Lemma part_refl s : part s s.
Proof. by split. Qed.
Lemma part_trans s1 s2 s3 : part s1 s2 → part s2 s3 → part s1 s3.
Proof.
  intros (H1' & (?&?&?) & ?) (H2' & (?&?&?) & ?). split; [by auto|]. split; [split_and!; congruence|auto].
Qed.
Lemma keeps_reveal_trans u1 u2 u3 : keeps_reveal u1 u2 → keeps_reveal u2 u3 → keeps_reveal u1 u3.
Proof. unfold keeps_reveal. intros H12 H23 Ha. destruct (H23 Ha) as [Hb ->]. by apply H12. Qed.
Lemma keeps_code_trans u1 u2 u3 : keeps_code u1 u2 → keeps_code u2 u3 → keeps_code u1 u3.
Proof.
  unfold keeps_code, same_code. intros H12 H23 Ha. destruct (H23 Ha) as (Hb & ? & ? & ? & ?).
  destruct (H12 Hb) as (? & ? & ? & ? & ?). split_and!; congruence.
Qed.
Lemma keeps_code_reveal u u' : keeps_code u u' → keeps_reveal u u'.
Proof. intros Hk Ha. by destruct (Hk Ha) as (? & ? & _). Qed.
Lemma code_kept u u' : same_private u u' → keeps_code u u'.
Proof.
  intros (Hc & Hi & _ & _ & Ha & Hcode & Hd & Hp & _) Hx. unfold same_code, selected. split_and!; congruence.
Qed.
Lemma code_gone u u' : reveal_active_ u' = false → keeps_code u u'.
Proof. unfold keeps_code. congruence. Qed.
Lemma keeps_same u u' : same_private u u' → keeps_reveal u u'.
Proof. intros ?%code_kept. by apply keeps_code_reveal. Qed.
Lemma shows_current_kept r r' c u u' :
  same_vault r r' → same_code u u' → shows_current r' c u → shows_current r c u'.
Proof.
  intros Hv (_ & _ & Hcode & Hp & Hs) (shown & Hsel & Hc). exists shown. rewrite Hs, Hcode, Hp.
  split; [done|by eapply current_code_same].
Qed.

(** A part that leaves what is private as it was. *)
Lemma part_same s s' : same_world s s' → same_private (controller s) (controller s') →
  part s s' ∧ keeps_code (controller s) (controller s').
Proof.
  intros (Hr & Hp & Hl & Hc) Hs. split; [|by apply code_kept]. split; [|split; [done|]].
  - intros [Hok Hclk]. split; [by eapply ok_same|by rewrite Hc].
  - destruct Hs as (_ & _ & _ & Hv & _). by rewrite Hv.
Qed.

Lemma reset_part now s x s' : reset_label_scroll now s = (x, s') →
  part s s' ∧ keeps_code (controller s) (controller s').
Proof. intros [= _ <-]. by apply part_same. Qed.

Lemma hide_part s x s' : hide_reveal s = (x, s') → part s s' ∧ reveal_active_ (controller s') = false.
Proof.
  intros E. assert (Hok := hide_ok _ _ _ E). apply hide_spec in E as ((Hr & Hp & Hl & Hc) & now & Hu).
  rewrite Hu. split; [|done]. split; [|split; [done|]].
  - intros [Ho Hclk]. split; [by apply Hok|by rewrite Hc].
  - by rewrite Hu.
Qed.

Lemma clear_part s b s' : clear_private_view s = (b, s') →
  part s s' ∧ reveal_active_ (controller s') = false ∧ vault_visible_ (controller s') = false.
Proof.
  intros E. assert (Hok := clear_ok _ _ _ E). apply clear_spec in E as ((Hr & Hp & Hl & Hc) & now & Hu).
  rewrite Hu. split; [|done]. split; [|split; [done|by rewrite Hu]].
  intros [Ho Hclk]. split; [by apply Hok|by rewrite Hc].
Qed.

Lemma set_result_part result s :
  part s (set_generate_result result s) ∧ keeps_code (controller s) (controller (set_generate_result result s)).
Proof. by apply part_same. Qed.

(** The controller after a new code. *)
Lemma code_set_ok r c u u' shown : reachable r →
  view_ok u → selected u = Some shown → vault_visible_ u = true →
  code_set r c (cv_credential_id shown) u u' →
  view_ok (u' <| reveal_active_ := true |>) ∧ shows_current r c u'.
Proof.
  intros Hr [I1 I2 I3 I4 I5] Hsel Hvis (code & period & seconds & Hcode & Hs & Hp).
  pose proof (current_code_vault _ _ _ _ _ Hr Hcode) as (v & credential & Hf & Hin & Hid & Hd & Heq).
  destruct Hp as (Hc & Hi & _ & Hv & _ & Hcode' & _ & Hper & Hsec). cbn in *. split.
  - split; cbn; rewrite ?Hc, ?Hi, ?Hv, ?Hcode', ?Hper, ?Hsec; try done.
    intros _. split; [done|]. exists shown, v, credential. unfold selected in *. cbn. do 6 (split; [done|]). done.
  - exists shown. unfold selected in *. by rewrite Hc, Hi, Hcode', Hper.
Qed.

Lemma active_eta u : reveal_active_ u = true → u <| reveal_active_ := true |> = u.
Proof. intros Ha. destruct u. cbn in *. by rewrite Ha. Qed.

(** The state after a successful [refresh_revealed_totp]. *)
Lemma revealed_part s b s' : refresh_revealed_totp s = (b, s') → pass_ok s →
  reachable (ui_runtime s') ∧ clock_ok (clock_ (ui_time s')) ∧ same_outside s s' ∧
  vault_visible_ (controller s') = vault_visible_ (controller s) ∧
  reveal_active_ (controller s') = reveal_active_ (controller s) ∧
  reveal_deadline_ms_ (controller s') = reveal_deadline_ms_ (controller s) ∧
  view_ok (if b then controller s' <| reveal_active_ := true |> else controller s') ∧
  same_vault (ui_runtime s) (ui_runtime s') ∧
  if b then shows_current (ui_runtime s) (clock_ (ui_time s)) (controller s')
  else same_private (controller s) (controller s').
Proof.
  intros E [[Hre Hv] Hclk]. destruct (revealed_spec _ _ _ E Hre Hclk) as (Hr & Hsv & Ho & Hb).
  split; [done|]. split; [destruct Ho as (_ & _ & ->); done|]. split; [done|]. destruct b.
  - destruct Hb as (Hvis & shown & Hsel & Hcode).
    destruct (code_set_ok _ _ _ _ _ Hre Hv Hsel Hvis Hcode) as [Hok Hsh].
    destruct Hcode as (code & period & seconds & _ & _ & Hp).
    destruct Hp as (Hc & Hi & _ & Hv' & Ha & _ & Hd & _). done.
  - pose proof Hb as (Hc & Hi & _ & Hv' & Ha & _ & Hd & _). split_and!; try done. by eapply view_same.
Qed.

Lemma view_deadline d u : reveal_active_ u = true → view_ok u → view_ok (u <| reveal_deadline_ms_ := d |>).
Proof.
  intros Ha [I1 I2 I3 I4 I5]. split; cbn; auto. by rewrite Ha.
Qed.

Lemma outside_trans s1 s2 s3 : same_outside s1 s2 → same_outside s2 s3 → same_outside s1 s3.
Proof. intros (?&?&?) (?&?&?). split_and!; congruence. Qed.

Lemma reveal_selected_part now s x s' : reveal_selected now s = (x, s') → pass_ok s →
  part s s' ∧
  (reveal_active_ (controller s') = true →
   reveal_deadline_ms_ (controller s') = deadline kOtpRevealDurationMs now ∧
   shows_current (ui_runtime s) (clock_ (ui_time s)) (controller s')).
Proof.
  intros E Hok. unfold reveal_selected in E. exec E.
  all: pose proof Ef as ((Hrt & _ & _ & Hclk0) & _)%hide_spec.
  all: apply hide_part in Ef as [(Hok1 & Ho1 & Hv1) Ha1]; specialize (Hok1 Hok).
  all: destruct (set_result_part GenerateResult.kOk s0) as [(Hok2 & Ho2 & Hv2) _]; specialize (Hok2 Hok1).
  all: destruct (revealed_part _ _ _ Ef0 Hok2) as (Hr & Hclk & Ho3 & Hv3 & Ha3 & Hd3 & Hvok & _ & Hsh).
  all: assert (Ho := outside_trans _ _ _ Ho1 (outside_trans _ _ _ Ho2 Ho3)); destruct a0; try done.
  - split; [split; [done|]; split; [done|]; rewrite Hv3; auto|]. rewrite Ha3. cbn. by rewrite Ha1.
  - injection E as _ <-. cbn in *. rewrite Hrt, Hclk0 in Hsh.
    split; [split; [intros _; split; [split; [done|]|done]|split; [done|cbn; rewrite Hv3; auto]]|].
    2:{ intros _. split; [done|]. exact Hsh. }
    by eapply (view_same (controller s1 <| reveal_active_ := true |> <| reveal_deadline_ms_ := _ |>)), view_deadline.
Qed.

+++

● What the task requires:
With the line holding "intros _. split; [done|]. exists" as the first and the line holding "Lemma active_eta u" as the last, set down that range of the entries above exactly, and nothing else.

● Answer to this exercise:
    intros _. split; [done|]. exists shown, v, credential. unfold selected in *. cbn. do 6 (split; [done|]). done.
  - exists shown. unfold selected in *. by rewrite Hc, Hi, Hcode', Hper.
Qed.

Lemma active_eta u : reveal_active_ u = true → u <| reveal_active_ := true |> = u.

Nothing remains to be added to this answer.